(Beginning of Task inputs)
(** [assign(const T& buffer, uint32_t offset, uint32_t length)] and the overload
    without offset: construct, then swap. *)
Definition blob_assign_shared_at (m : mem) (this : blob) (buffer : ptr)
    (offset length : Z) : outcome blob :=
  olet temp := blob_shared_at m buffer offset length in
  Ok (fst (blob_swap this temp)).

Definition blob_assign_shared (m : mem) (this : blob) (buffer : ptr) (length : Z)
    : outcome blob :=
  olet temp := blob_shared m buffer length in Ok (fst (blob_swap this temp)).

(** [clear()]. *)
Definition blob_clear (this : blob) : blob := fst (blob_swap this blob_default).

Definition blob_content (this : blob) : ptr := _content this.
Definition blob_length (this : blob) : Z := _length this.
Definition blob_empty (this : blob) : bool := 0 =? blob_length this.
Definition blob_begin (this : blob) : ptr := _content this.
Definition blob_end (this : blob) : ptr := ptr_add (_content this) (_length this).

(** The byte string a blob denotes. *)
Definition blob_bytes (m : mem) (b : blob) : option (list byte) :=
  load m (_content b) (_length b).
(End of Task inputs)
(Beginning of Task inputs)
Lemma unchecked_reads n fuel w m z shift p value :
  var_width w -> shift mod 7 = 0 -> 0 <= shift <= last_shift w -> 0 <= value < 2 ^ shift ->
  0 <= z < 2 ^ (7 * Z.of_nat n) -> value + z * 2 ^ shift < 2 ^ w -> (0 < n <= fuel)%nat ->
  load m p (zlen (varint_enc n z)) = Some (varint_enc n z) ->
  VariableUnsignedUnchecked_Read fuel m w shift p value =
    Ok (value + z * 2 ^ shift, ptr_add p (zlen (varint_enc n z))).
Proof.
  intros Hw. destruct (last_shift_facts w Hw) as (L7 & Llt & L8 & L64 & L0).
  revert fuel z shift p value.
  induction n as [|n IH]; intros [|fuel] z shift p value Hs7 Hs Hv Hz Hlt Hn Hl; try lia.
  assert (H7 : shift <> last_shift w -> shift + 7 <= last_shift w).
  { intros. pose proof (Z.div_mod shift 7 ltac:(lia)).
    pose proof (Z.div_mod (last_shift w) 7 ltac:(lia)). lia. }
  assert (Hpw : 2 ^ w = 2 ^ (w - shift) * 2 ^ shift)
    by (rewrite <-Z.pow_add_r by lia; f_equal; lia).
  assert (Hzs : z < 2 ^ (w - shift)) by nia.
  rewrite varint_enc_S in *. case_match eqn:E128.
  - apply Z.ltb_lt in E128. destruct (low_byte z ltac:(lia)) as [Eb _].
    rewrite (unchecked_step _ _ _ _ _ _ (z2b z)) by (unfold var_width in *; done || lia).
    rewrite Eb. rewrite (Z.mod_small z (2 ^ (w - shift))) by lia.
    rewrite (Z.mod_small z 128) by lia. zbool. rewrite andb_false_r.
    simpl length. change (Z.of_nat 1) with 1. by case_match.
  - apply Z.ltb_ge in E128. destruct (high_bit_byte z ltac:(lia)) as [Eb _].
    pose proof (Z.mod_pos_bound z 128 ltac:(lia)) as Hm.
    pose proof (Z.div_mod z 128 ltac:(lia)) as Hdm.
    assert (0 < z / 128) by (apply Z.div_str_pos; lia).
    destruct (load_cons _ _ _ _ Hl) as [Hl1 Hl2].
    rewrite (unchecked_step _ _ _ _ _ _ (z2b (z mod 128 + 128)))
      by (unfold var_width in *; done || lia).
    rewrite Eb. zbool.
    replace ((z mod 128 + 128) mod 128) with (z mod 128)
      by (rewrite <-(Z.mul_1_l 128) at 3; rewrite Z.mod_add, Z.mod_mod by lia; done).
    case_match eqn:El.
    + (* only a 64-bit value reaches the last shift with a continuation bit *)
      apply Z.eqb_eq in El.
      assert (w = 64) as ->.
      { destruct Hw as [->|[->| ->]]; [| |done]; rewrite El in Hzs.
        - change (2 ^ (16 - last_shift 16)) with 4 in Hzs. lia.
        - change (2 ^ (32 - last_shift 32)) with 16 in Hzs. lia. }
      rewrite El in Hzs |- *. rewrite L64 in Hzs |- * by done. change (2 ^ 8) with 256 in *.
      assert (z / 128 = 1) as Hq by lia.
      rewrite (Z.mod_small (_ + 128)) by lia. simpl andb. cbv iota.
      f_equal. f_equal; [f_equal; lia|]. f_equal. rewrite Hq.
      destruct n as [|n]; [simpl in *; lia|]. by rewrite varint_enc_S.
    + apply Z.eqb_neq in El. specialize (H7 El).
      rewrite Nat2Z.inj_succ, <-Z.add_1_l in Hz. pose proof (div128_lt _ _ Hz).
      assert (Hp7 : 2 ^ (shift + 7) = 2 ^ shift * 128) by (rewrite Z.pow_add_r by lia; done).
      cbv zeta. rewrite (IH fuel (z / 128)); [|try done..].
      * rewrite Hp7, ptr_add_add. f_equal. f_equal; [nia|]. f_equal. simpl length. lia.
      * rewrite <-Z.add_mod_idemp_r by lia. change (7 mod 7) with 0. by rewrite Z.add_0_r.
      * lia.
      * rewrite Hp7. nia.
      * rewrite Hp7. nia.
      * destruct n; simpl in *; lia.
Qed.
(End of Task inputs)
(Beginning of Task inputs)
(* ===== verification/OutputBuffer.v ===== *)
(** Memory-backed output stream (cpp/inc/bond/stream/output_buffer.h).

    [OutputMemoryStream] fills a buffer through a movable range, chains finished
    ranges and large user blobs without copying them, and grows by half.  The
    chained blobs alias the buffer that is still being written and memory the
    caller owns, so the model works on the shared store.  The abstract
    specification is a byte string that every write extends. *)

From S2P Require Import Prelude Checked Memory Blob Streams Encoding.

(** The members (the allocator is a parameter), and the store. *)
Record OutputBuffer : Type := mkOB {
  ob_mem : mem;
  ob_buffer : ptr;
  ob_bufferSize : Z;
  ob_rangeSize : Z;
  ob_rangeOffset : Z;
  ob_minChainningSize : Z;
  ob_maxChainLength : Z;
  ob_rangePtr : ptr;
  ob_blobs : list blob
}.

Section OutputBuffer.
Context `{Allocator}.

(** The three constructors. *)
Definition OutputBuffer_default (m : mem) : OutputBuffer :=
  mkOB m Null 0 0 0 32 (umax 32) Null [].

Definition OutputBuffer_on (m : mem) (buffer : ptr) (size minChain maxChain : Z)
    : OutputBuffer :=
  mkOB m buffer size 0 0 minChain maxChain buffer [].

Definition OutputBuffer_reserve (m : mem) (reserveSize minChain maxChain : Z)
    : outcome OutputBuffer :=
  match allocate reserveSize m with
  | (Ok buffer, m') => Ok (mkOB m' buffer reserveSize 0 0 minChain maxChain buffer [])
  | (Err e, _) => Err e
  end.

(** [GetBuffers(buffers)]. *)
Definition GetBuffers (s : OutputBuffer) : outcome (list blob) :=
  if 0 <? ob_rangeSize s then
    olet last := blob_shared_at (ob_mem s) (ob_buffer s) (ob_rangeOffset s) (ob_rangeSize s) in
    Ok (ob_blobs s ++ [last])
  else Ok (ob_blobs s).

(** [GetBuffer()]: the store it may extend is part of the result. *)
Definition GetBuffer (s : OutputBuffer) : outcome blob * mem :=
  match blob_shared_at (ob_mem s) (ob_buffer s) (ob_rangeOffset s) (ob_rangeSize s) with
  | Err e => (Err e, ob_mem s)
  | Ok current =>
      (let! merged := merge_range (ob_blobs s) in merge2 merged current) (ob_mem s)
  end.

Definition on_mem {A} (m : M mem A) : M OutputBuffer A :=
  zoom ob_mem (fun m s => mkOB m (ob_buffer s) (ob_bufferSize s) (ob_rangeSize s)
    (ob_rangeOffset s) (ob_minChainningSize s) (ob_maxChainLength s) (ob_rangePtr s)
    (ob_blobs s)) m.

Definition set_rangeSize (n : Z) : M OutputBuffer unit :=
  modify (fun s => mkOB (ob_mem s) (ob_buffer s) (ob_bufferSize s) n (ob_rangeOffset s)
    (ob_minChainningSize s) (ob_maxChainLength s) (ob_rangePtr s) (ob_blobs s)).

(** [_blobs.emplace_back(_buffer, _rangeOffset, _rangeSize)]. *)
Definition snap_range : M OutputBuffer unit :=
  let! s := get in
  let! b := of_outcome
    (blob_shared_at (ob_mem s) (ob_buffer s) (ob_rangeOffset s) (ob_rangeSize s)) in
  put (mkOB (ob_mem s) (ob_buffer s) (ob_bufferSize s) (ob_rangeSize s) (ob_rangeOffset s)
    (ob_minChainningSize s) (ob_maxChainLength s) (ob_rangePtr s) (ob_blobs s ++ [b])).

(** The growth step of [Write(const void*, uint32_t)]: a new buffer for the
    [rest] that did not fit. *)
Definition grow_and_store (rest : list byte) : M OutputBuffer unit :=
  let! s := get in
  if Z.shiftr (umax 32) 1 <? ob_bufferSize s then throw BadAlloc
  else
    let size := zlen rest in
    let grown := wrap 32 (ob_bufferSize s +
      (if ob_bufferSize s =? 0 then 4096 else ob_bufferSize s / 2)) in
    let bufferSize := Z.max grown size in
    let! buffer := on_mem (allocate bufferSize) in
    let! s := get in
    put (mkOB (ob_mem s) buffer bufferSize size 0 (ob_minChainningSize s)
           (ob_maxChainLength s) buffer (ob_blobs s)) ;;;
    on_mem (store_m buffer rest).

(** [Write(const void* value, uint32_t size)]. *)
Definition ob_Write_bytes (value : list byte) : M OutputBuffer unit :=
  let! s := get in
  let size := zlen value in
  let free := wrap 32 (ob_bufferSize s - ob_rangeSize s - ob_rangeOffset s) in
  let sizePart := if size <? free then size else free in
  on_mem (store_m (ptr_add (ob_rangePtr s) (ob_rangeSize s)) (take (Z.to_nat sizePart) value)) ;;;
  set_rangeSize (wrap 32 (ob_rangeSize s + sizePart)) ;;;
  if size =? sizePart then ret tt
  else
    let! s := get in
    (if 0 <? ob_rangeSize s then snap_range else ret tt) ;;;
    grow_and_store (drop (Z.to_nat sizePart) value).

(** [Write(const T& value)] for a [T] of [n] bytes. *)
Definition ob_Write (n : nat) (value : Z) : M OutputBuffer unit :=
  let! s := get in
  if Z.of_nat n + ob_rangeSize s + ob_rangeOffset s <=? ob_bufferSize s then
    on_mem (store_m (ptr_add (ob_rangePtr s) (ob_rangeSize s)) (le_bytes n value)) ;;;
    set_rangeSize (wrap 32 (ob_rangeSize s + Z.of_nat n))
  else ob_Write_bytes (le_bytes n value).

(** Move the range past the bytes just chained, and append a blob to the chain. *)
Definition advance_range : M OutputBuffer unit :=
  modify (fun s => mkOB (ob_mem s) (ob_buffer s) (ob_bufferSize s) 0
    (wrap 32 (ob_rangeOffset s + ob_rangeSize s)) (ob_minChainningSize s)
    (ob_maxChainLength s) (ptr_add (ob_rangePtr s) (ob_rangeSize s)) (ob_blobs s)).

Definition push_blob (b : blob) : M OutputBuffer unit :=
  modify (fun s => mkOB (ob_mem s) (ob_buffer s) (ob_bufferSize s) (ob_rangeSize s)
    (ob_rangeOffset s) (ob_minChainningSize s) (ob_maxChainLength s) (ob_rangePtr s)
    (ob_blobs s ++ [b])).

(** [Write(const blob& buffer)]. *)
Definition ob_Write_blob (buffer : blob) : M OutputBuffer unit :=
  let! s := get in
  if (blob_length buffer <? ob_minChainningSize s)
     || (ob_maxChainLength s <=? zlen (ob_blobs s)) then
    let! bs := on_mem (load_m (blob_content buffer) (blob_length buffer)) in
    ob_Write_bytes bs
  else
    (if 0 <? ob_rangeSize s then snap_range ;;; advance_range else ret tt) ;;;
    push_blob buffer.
(End of Task inputs)
What is required - Wherever a line above contains "temp", copy that line.

Task answer -
  olet temp := blob_shared_at m buffer offset length in
  Ok (fst (blob_swap this temp)).
  olet temp := blob_shared m buffer length in Ok (fst (blob_swap this temp)).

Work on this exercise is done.